Reproduce the entire listing word for word.

■ ■ ■ ■ ■

(** * sto-core/Adapter.hh: column-access counters and the split advisor

    A shallow embedding of [sto::Adapter<T, IndexType>] and a verification
    of its documented behaviour.

    Modelling conventions.
    - [counter_type] is [size_t]; on the LP64 targets of the code base it
      is a 64-bit unsigned integer.  Counters are [Z] values and every
      addition is followed by an explicit reduction modulo [2 ^ 64].
    - [double] is IEEE-754 binary64 with round-to-nearest-even, represented
      by the primitive floats of the kernel.  A division by a zero total,
      which the language standard leaves open, is the division of the
      hardware: [0.0 / 0.0] is a NaN, [x / 0.0] an infinity for [x > 0],
      and every ordered comparison with a NaN is false.
    - [std::array] is a list; an access outside the array has no defined
      result in the source, and neither has a failed [assert]: both are the
      [None] of the option monad.
    - The static members of the class template (and the process-wide
      [AdapterConfig::Enabled]) are the fields of one record, threaded
      explicitly; [TThread::id()] is an explicit thread argument.
    - [Index] is an enumeration whose enumerators include [COLCOUNT];
      column indices and split values are natural numbers, and the casts
      between [size_t], [ssize_t] and [Index] are the identity on the
      values that occur ([0 .. COLCOUNT]).
    - [std::cout] output is not modelled. *)

From Stdlib Require Import ZArith Floats Lia.
From stdpp Require Import base tactics option list.

Set Warnings "-inexact-float".
Local Open Scope Z_scope.

(** ** Machine arithmetic *)

Definition counter_bits : Z := 64.

(** Reduction of an unbounded integer into [counter_type]. *)
Definition wrap (z : Z) : Z := z mod 2 ^ counter_bits.

(** A value that fits [counter_type]. *)
Definition is_counter (z : Z) : Prop := 0 ≤ z < 2 ^ counter_bits.

#[global] Instance is_counter_dec z : Decision (is_counter z).
Proof. unfold is_counter. apply _. Defined.

(** Conversion [size_t -> double] (the implicit conversion in
    [read_psum[i] * 1.0] and in [... / read_total]): the nearest binary64
    value, ties to even. *)
Definition of_size_t (z : Z) : float :=
  SF2Prim (binary_normalize prec emax z 0 false).

(** [for (i : idxs) body], stopping at the first undefined step. *)
Fixpoint for_loop {A : Type} (body : nat → A → option A)
    (idxs : list nat) (a : A) : option A :=
  match idxs with
  | [] => Some a
  | i :: rest => a' ← body i a; for_loop body rest a'
  end.

(** [for (size_t i = 0; i < n; i++)] *)
Definition ascending (n : nat) : list nat := seq 0 n.

(** [for (size_t s = n - 1; s; s--)], for [1 <= n]. *)
Definition descending (n : nat) : list nat := reverse (seq 1 (n - 1)).
(** * Hexapod leg kinematics: [ik_solver.cpp]

    A shallow embedding of the analytical inverse / forward kinematics of
    [src/hexapod_control/locomotion/lib/ik_solver.cpp].

    The source computes on C++ [double].  The functions are embedded once,
    over an interface [Scalar] that lists exactly the operations the source
    applies to a [double], and the interface is instantiated twice:

    - [Binary64]: IEEE-754 binary64 as the kernel's primitive floats.  This
      is the arithmetic of the code.  The arithmetic, [sqrt], [fabs] and the
      comparisons are the primitive ones; [atan2], [acos], [sin], [cos] come
      from the platform's [libm] and are a parameter [Libm] of the instance.
      What depends on rounding, on overflow, on a NaN or on a signed zero is
      stated here: the reachability tests, the workspace query, the bounds
      of the position [solve_fk] returns, the round trip at sample targets,
      and the inputs at which a property stops.
    - [Exact]: the real numbers, with [sqrt], [acos], [sin], [cos] of the
      Standard Library and [atan2] defined from [atan].  It is used for
      statements that rounding does not change: a computed value compared
      with a constant, an integer result, an order kept by every rounded
      operation.

    A C++ exception is a value: [solve_ik] returns a [Result]. *)

From Stdlib Require Import ZArith Reals Lra Lia Psatz Bool.
From Stdlib Require Floats.

Set Implicit Arguments.

(** ** The operations on [double] used by the source *)

Class Scalar (T : Type) : Type := {
  lit : Z -> T;                 (* the literals 0.0, 1.0, -1.0, 2.0, 90.0, 180.0 *)
  m_pi : T;                     (* M_PI *)
  num_add : T -> T -> T;
  num_sub : T -> T -> T;
  num_mul : T -> T -> T;
  num_div : T -> T -> T;
  num_lt : T -> T -> bool;      (* operator< ; [a > b] is [num_lt b a] *)
  num_sqrt : T -> T;
  num_fabs : T -> T;
  num_atan2 : T -> T -> T;
  num_acos : T -> T;
  num_sin : T -> T;
  num_cos : T -> T
}.

Declare Scope num_scope.
Delimit Scope num_scope with num.
Infix "+" := num_add : num_scope.
Infix "-" := num_sub : num_scope.
Infix "*" := num_mul : num_scope.
Infix "/" := num_div : num_scope.
Infix "<?" := num_lt : num_scope.

(** ** Data model *)

Record Position3D (T : Type) : Type := mkPosition3D {
  x : T;
  y : T;
  z : T
}.

Record JointAngles (T : Type) : Type := mkJointAngles {
  coxa : T;
  femur : T;
  tibia : T
}.

Record LegDimensions (T : Type) : Type := mkLegDimensions {
  coxa_length : T;
  femur_length : T;
  tibia_length : T
}.

(** The two [std::runtime_error]s of [solve_ik], told apart by their message:
    "too far" (line 89) and "too close" (line 93). *)
Inductive UnreachableError : Type :=
| TooFar
| TooClose.

Inductive Result (A : Type) : Type :=
| Ok (a : A)
| Err (e : UnreachableError).

Arguments Err {A} e.

(** ** The functions of [ik_solver.cpp] *)

Section Solver.

Context {T : Type} {num : Scalar T}.

Local Open Scope num_scope.

(** [std::max(a, b)] is [(a < b) ? b : a]; [std::min(a, b)] is
    [(b < a) ? b : a].  The argument order matters on a NaN. *)
Definition std_max (a b : T) : T := if a <? b then b else a.
Definition std_min (a b : T) : T := if b <? a then b else a.

Definition deg_to_rad (degrees : T) : T := degrees * m_pi / lit 180.

Definition rad_to_deg (radians : T) : T := radians * lit 180 / m_pi.

Definition clamp_angle_between (angle_deg min_deg max_deg : T) : T :=
  std_max min_deg (std_min max_deg angle_deg).

(** [clamp_angle] with its default bounds 0.0 and 180.0. *)
Definition clamp_angle (angle_deg : T) : T :=
  clamp_angle_between angle_deg (lit 0) (lit 180).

■ ■ ■ ■ ■

WORKED SOLUTION:
(** * sto-core/Adapter.hh: column-access counters and the split advisor

    A shallow embedding of [sto::Adapter<T, IndexType>] and a verification
    of its documented behaviour.

    Modelling conventions.
    - [counter_type] is [size_t]; on the LP64 targets of the code base it
      is a 64-bit unsigned integer.  Counters are [Z] values and every
      addition is followed by an explicit reduction modulo [2 ^ 64].
    - [double] is IEEE-754 binary64 with round-to-nearest-even, represented
      by the primitive floats of the kernel.  A division by a zero total,
      which the language standard leaves open, is the division of the
      hardware: [0.0 / 0.0] is a NaN, [x / 0.0] an infinity for [x > 0],
      and every ordered comparison with a NaN is false.
    - [std::array] is a list; an access outside the array has no defined
      result in the source, and neither has a failed [assert]: both are the
      [None] of the option monad.
    - The static members of the class template (and the process-wide
      [AdapterConfig::Enabled]) are the fields of one record, threaded
      explicitly; [TThread::id()] is an explicit thread argument.
    - [Index] is an enumeration whose enumerators include [COLCOUNT];
      column indices and split values are natural numbers, and the casts
      between [size_t], [ssize_t] and [Index] are the identity on the
      values that occur ([0 .. COLCOUNT]).
    - [std::cout] output is not modelled. *)

From Stdlib Require Import ZArith Floats Lia.
From stdpp Require Import base tactics option list.

Set Warnings "-inexact-float".
Local Open Scope Z_scope.

(** ** Machine arithmetic *)

Definition counter_bits : Z := 64.

(** Reduction of an unbounded integer into [counter_type]. *)
Definition wrap (z : Z) : Z := z mod 2 ^ counter_bits.

(** A value that fits [counter_type]. *)
Definition is_counter (z : Z) : Prop := 0 ≤ z < 2 ^ counter_bits.

#[global] Instance is_counter_dec z : Decision (is_counter z).
Proof. unfold is_counter. apply _. Defined.

(** Conversion [size_t -> double] (the implicit conversion in
    [read_psum[i] * 1.0] and in [... / read_total]): the nearest binary64
    value, ties to even. *)
Definition of_size_t (z : Z) : float :=
  SF2Prim (binary_normalize prec emax z 0 false).

(** [for (i : idxs) body], stopping at the first undefined step. *)
Fixpoint for_loop {A : Type} (body : nat → A → option A)
    (idxs : list nat) (a : A) : option A :=
  match idxs with
  | [] => Some a
  | i :: rest => a' ← body i a; for_loop body rest a'
  end.

(** [for (size_t i = 0; i < n; i++)] *)
Definition ascending (n : nat) : list nat := seq 0 n.

(** [for (size_t s = n - 1; s; s--)], for [1 <= n]. *)
Definition descending (n : nat) : list nat := reverse (seq 1 (n - 1)).
(** * Hexapod leg kinematics: [ik_solver.cpp]

    A shallow embedding of the analytical inverse / forward kinematics of
    [src/hexapod_control/locomotion/lib/ik_solver.cpp].

    The source computes on C++ [double].  The functions are embedded once,
    over an interface [Scalar] that lists exactly the operations the source
    applies to a [double], and the interface is instantiated twice:

    - [Binary64]: IEEE-754 binary64 as the kernel's primitive floats.  This
      is the arithmetic of the code.  The arithmetic, [sqrt], [fabs] and the
      comparisons are the primitive ones; [atan2], [acos], [sin], [cos] come
      from the platform's [libm] and are a parameter [Libm] of the instance.
      What depends on rounding, on overflow, on a NaN or on a signed zero is
      stated here: the reachability tests, the workspace query, the bounds
      of the position [solve_fk] returns, the round trip at sample targets,
      and the inputs at which a property stops.
    - [Exact]: the real numbers, with [sqrt], [acos], [sin], [cos] of the
      Standard Library and [atan2] defined from [atan].  It is used for
      statements that rounding does not change: a computed value compared
      with a constant, an integer result, an order kept by every rounded
      operation.

    A C++ exception is a value: [solve_ik] returns a [Result]. *)

From Stdlib Require Import ZArith Reals Lra Lia Psatz Bool.
From Stdlib Require Floats.

Set Implicit Arguments.

(** ** The operations on [double] used by the source *)

Class Scalar (T : Type) : Type := {
  lit : Z -> T;                 (* the literals 0.0, 1.0, -1.0, 2.0, 90.0, 180.0 *)
  m_pi : T;                     (* M_PI *)
  num_add : T -> T -> T;
  num_sub : T -> T -> T;
  num_mul : T -> T -> T;
  num_div : T -> T -> T;
  num_lt : T -> T -> bool;      (* operator< ; [a > b] is [num_lt b a] *)
  num_sqrt : T -> T;
  num_fabs : T -> T;
  num_atan2 : T -> T -> T;
  num_acos : T -> T;
  num_sin : T -> T;
  num_cos : T -> T
}.

Declare Scope num_scope.
Delimit Scope num_scope with num.
Infix "+" := num_add : num_scope.
Infix "-" := num_sub : num_scope.
Infix "*" := num_mul : num_scope.
Infix "/" := num_div : num_scope.
Infix "<?" := num_lt : num_scope.

(** ** Data model *)

Record Position3D (T : Type) : Type := mkPosition3D {
  x : T;
  y : T;
  z : T
}.

Record JointAngles (T : Type) : Type := mkJointAngles {
  coxa : T;
  femur : T;
  tibia : T
}.

Record LegDimensions (T : Type) : Type := mkLegDimensions {
  coxa_length : T;
  femur_length : T;
  tibia_length : T
}.

(** The two [std::runtime_error]s of [solve_ik], told apart by their message:
    "too far" (line 89) and "too close" (line 93). *)
Inductive UnreachableError : Type :=
| TooFar
| TooClose.

Inductive Result (A : Type) : Type :=
| Ok (a : A)
| Err (e : UnreachableError).

Arguments Err {A} e.

(** ** The functions of [ik_solver.cpp] *)

Section Solver.

Context {T : Type} {num : Scalar T}.

Local Open Scope num_scope.

(** [std::max(a, b)] is [(a < b) ? b : a]; [std::min(a, b)] is
    [(b < a) ? b : a].  The argument order matters on a NaN. *)
Definition std_max (a b : T) : T := if a <? b then b else a.
Definition std_min (a b : T) : T := if b <? a then b else a.

Definition deg_to_rad (degrees : T) : T := degrees * m_pi / lit 180.

Definition rad_to_deg (radians : T) : T := radians * lit 180 / m_pi.

Definition clamp_angle_between (angle_deg min_deg max_deg : T) : T :=
  std_max min_deg (std_min max_deg angle_deg).

(** [clamp_angle] with its default bounds 0.0 and 180.0. *)
Definition clamp_angle (angle_deg : T) : T :=
  clamp_angle_between angle_deg (lit 0) (lit 180).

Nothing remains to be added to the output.